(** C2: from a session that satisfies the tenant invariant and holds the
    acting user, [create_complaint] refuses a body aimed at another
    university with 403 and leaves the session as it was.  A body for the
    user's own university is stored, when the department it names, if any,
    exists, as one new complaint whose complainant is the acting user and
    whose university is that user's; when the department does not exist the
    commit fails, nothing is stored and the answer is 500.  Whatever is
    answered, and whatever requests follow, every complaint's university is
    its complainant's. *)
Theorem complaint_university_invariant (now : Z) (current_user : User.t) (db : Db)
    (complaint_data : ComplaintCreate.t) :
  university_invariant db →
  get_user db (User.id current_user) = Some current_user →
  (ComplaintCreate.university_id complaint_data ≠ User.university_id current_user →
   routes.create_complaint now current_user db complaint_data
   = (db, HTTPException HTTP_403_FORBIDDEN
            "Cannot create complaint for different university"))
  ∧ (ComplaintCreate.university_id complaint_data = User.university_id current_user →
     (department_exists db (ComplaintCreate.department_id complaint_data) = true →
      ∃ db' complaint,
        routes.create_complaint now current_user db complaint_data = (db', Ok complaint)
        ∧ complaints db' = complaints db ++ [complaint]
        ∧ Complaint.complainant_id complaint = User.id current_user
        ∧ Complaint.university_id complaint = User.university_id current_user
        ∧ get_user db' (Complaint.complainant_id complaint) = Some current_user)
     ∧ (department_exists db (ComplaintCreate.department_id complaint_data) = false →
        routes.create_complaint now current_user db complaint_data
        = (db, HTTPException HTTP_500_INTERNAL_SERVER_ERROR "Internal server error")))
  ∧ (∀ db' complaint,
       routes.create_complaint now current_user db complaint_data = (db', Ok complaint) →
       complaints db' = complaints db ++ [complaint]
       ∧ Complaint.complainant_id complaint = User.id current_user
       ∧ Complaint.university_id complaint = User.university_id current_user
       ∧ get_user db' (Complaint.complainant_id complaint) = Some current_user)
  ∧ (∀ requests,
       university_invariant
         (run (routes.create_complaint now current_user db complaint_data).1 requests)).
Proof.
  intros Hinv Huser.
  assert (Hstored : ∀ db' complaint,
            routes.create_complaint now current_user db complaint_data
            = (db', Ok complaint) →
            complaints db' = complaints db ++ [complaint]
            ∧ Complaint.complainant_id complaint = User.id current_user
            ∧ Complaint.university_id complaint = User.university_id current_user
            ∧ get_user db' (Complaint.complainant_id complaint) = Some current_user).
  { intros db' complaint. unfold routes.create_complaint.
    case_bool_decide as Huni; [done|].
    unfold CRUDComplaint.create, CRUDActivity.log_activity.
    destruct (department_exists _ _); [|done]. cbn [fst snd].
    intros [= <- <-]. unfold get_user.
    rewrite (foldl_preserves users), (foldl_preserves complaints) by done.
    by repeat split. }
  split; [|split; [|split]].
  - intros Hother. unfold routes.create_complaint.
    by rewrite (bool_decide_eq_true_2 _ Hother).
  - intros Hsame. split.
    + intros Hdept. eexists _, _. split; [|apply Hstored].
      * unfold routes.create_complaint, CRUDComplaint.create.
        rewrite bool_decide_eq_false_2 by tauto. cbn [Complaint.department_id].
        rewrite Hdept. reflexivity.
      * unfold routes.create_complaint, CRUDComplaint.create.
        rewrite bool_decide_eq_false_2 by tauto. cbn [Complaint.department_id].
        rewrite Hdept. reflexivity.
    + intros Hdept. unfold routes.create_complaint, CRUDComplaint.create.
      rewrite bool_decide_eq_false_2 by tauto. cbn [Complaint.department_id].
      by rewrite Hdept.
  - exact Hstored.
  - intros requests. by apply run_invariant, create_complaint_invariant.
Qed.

--

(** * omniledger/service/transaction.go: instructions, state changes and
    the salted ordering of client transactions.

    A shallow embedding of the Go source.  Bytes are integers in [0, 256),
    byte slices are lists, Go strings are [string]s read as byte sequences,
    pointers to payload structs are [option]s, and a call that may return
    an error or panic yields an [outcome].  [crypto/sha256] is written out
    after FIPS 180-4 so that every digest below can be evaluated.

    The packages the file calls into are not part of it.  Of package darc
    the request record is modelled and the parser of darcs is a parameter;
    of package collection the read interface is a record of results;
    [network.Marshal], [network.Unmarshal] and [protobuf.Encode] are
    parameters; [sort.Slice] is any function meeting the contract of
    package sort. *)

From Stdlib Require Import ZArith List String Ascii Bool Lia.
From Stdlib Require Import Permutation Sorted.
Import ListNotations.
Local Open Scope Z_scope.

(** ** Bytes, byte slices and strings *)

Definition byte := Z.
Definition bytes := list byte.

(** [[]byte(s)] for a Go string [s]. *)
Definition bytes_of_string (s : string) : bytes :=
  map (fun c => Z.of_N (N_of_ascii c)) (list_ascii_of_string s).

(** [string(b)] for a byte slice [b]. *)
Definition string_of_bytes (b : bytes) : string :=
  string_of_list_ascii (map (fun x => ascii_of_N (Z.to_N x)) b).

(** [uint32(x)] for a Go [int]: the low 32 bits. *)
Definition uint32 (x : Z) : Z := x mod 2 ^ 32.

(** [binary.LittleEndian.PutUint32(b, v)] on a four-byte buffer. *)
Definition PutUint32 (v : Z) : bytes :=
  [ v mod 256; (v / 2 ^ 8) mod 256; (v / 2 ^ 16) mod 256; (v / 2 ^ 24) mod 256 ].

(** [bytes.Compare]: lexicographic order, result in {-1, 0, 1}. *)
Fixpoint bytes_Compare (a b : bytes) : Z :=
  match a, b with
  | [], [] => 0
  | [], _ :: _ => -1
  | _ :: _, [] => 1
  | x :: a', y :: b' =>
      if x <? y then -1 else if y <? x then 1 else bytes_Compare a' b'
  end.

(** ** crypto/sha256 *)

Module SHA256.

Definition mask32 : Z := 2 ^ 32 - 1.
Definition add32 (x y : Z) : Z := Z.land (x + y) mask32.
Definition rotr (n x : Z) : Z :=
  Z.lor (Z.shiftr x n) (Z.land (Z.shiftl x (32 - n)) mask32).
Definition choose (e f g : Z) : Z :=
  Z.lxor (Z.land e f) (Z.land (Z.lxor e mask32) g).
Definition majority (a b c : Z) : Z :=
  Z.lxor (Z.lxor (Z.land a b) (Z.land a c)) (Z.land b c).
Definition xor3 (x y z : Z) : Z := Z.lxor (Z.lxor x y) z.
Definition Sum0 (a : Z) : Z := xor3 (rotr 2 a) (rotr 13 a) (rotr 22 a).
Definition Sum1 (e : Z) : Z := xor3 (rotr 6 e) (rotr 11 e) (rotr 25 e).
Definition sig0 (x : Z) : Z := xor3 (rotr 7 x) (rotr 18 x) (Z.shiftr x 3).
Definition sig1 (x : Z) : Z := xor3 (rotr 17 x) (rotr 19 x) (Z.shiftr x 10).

• _Instructions for the task_
Reproduce all lines from the records above that include the word "Stdlib".

• _Response for this exercise_
From Stdlib Require Import ZArith List String Ascii Bool Lia.
From Stdlib Require Import Permutation Sorted.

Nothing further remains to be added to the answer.